If all of you who served had not gone, it is absolutely certain that tens of thousands would have died by now. You saved their lives. You gave the people of Somalia the opportunity to look beyond starvation and focus on their future and the future of their children. Although you went on a mission of peace, eight Americans did not return. We salute each of them. We thank them and their families. America will never forget what they did or what they gave. To their loved ones we extend our hearts and our prayers.
As we honor the service of those who have returned and those who did not, it is fitting that we reflect on what the successful mission signifies for the future. This, the largest humanitarian relief operation in history, has written an important new chapter in the international annals of peacekeeping and humanitarian assistance.
You have shown that the work of the just can prevail over the arms of the warlords. You have demonstrated that the world is ready to mobilize its resources in new ways to face the challenges of a new age. And you have proved yet again that American leadership can help to mobilize international action to create a better world.

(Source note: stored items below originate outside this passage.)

Lemma closed_form_at_every_rewrite_witness :
  let A := Examples.rewriterMixed in
  let L := Examples.loopSimple in
  let g := Examples.gMixedStart in
  let HeaderInsert := Examples.storeJ in
  let PN := Examples.phiN in
  let BasicIV := Examples.phiI in
  let StartVal := VInst 103 in
  let StepVal := VConstInt 5 in
  let stk := fold_left (visitPHI A L HeaderInsert (preheaderInsert g L))
                       [Examples.phiI; Examples.phiJ]
                       (mkState g [] false) in
  let g1 := insertAllBefore 100
              [mkInst 103 Add Examples.i32 [VOther 3; VConstInt 0]]
              (graph stk) in
  let stk' := visitPHI A L HeaderInsert (preheaderInsert g L) stk PN in
  exists mulId addId pre HI' post,
    let Mul_ := mkInst mulId Mul (ty BasicIV)
                       [VInst (iid BasicIV); StepVal] in
    let NewVal := mkInst addId Add (ty PN) [StartVal; VInst mulId] in
    graph stk'
    = replaceAllUsesWith (iid PN) (VInst addId)
        (insertInstBefore (iid HeaderInsert) NewVal
           (insertInstBefore (iid HeaderInsert) Mul_ g1)) /\
    findBlock (graph stk') (getHeader L)
    = Some (mkBB (getHeader L)
                 (map (redirect (iid PN) (VInst addId))
                      (pre ++ Mul_ :: NewVal :: HI' :: post))) /\
    iid HI' = iid HeaderInsert /\
    (forall P, In P (phis (insts Examples.headerMixedStart)) ->
               In (iid P) (map iid pre)) /\
    noUse (iid PN) (graph stk') /\
    forall w,
      ty PN = IntegerTy w -> ty BasicIV = IntegerTy w ->
      forall fuel rho n s t,
        evalValue w fuel (graph stk') rho StartVal = Some s ->
        evalValue w fuel (graph stk') rho StepVal = Some t ->
        evalValue w fuel (graph stk') rho (VInst (iid BasicIV))
        = Some (wrap w (Z.of_nat n)) ->
        evalValue w (S (S fuel)) (graph stk') rho (VInst addId)
        = Some (phiStream w s t n).
Proof.
  apply (@closed_form_at_every_rewrite
           Examples.rewriterMixed Examples.loopSimple
           Examples.headerMixedStart Examples.storeJ Examples.gMixedStart)
    with (l1 := [Examples.phiI; Examples.phiJ]) (l2 := []).
  - reflexivity.
  - reflexivity.
  - apply nodupb_sound. reflexivity.
  - intros posI H. vm_compute in H. injection H as <-.
    simpl. intuition discriminate.
  - intros g' S t pos new v Hincl H P HP. simpl in H.
    destruct S as [z|l s s' f|n]; try discriminate.
    injection H as _ <-.
    assert (Hin : In (iid P) (idsOf Examples.gMixedStart)).
    { simpl in HP. destruct HP as [<-|[<-|[<-|[]]]]; simpl; auto. }
    apply Hincl, freshId_gt in Hin. intros E. injection E as E. lia.
  - reflexivity.
  - split; [reflexivity|].
    exists (SCEVUnknown 3), (SCEVConstant 5).
    split; [reflexivity|]. split; [reflexivity|].
    split; [reflexivity|]. split; reflexivity.
Defined.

You also leave behind a U.N. peacekeeping force with a significant American component. This force is a reflection of the new era we have entered, for it has Americans participating in new ways. Just hours ago, General Johnston turned over command to General Bir of Turkey as UNTAF became UNOSOM II. You set the stage and made it possible for that force to do its mission and for the Somalis to complete the work of rebuilding and creating a peaceful, self-sustaining, and democratic civil society.
Your successful return reminds us that other missions lie ahead for our Nation. Some we can foresee, and others we cannot. As always we stand ready to defend our interests, working with others where possible and by ourselves where necessary. But increasingly in this new era, we will need to work with an array of multinational partners, often in new arrangements. You have proved again that that is possible. You have proved again that our involvement in multilateral efforts need not be open-ended or illdefined, that we can go abroad and accomplish some distinct objectives, and then come home again when the mission is accomplished.
Some will ask why, if the cold war ended, we must still support the world's greatest military forces, the kind that General Johnston and his comrades represent. I say it is because we still have interests; we still face threats; we still have responsibilities. The word has not seen the end of evil, and America can lead other countries to share more of the responsibilities that they ought to be shouldering.
Some will ask why we must so often be the one to lead. Well, of course we cannot be the world's policeman, but we are, and we must continue to be, the world's leader. That is the job of the United States of America. And so today, America opens its arms in a hearty welcome home.
General, to you and all the men and women who served with you, you have the admiration of the world and the thanks of your country for continuing the tradition of our Armed Forces and the values that make us proud to be Americans and for proving that we can lead and serve in new ways in a new world.
In the words of the Scriptures: Blessed are the peacemakers. Thank you very much.